Dann zeigt Rodríguez nach oben: Kameras. 68 sollen hier während der Spiele installiert sein, erklärt er beim Gang zur Pressetribüne und deutet ins Stadiondach. „Da kann man bei jedem dann genau nachsehen, ob er rasiert ist“, sagt Rodríguez. „Wer das sehen kann?“ – Rodríguez macht eine Pause. Er zieht die Augenbrauen nach oben und zuckt mit den Schultern. „Jeder, der so einem Ereignis beiwohnt, weiß, es muss viel getan werden, dass am Ende auch alles klappt.“ Man merkt, dass er es selbst für erklärungsbedürftig hält: die Kameras, die Sicherheitszonen, die Kontrollen.
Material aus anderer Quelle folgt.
(** The three branches of [formatValue] are the ones the source selects
    with [typeof] and the two comparisons. *)
Lemma formatValue_branches (host : HostObjects) (value : JsValue) (s : State) :
  if String.eqb (typeof value) "string" then
    exists str, value = JsString str
                /\ formatValue host value s
                   = (Normal (PString (quote +:+ str +:+ quote)), s)
  else if String.eqb (typeof value) "number"
          || String.eqb (typeof value) "boolean"
          || is_null value
          || is_undefined value then
    exists p, value = Prim p
              /\ formatValue host value s = (Normal (PString (String_ p)), s)
  else
    formatValue host value s
    = match JSON_stringify host value s with
      | (Normal (Some text), s1) => (Normal (PString text), s1)
      | (Normal None, s1) => (Normal PUndefined, s1)
      | (Throw _, s1) =>
          match Object_prototype_toString host value s1 with
          | (Normal tag, s2) => (Normal (PString tag), s2)
          | (Throw y, s2) => (Throw y, s2)
          end
      end.
Proof.
  destruct value as [[| |b|n|str|z|d]|f|l]; simpl;
    try (eexists; split; reflexivity); try reflexivity.
  all: unfold try_catch, bind.
  all: destruct (host_op (JSON_stringify_object host l) s) as [[[text|]|x] s1];
    try reflexivity.
  all: destruct (host_op (Object_toString_object host l) s1) as [[tag|y] s2];
    reflexivity.
Qed.

(** ** The store under the methods: tags and identity *)


(** What [new OkImpl(mapper(this.value))] returns: a reference to an
    object made after [mapper] returned, of the class [mk] and holding
    what [mapper] returned. *)
Lemma call_result_new (f : Fn) (x : JsValue) (mk : JsValue -> Obj)
    (s : State) (r : JsValue) (s' : State) :
  (u <- call f x ;; new (mk u)) s = (Normal r, s') ->
  exists l u s1,
    call f x s = (Normal u, s1)
    /\ r = JsObject l
    /\ heap s1 !! l = None
    /\ heap s' !! l = Some (mk u)
    /\ (keeps_store f -> heap s !! l = None).
Proof.
  intros Hrun. unfold bind, new in Hrun.
  destruct (call f x s) as [[u|e] s1] eqn:Hcall; [|discriminate].
  inversion Hrun; subst; clear Hrun. cbn [heap].
  exists (length (heap s1)), u, s1.
  split; [reflexivity|]. split; [reflexivity|].
  split; [apply lookup_ge_None_2; lia|].
  split; [apply lookup_new|].
  intros Hf. apply lookup_ge_None_2.
  pose proof (grows_call f x Hf s) as Hgrows.
  rewrite Hcall in Hgrows. apply prefix_length in Hgrows. exact Hgrows.
Qed.

Lemma pure_fn_keeps_store (f : JsValue -> JsValue) : keeps_store (pure_fn f).
Proof. intros x h. reflexivity. Qed.

Lemma throwing_host_keeps_store (x y : JsValue) :
  host_keeps_store (throwing_host x y).
Proof. intros l h. split; reflexivity. Qed.



(** ** Cases of the test suite *)

Lemma UnwrapError_name (message : string) (causeValue : JsValue) :
  name (UnwrapError message causeValue) = Some "UnwrapError"%string.
Proof. reflexivity. Qed.

(** [expect(() => Ok(123).unwrapErr()).toThrow('Called unwrapErr on an Ok
    value: 123')], with [causeValue] 123. *)
Example test_unwrapErr_on_Ok (host : HostObjects) :
  raises_UnwrapError
    (r <- Ok (JsNumber 123%float) ;; Result.unwrapErr host r NoMsg)
    empty_state "Called unwrapErr on an Ok value: 123" (JsNumber 123%float).
Proof.
  apply (raises_Ok_unwrapErr host empty_state (JsNumber 123%float) NoMsg
           (PString "123")).
  intros s1. apply formatValue_number.
Qed.

(** [Err('error1').and(Ok('value'))] is the first error;
    [Err('error').or(Ok(10))] is the second result. *)
Example test_and_or :
  yields (first <- Err (JsString "error1") ;;
          second <- Ok (JsString "value") ;;
          Result.and first second)
    empty_state (ErrImpl (JsString "error1"))
  /\ yields (first <- Err (JsString "error") ;;
             second <- Ok (JsNumber 10%float) ;;
             Result.or first second)
       empty_state (OkImpl (JsNumber 10%float)).
Proof. split; do 2 eexists; split; vm_compute; reflexivity. Qed.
Doch er ist geübt darin, alles gut und beruhigend zu erläutern. Vor der WM hat er in mehreren Städten der Welt Hotels geleitet. Er erklärt die Sicherheitsvorkehrungen wie ein Hotelmanager einem Gast die Verspätung des Taxis. Man will sich aufregen, doch Rodríguez nimmt die Schuld auf sich und erinnert an die schöne Zeit in der Stadt, am Strand und in seinem Haus. Dann steigt man ins Taxi und nimmt die Verspätung hin. Rodríguez macht, dass Bilder von 68 Kameras im Nacken der Zuschauer zum hinnehmbaren Preis werden für eine sichere und schöne WM. Er versteht es, die Leute ins Taxi zu setzen.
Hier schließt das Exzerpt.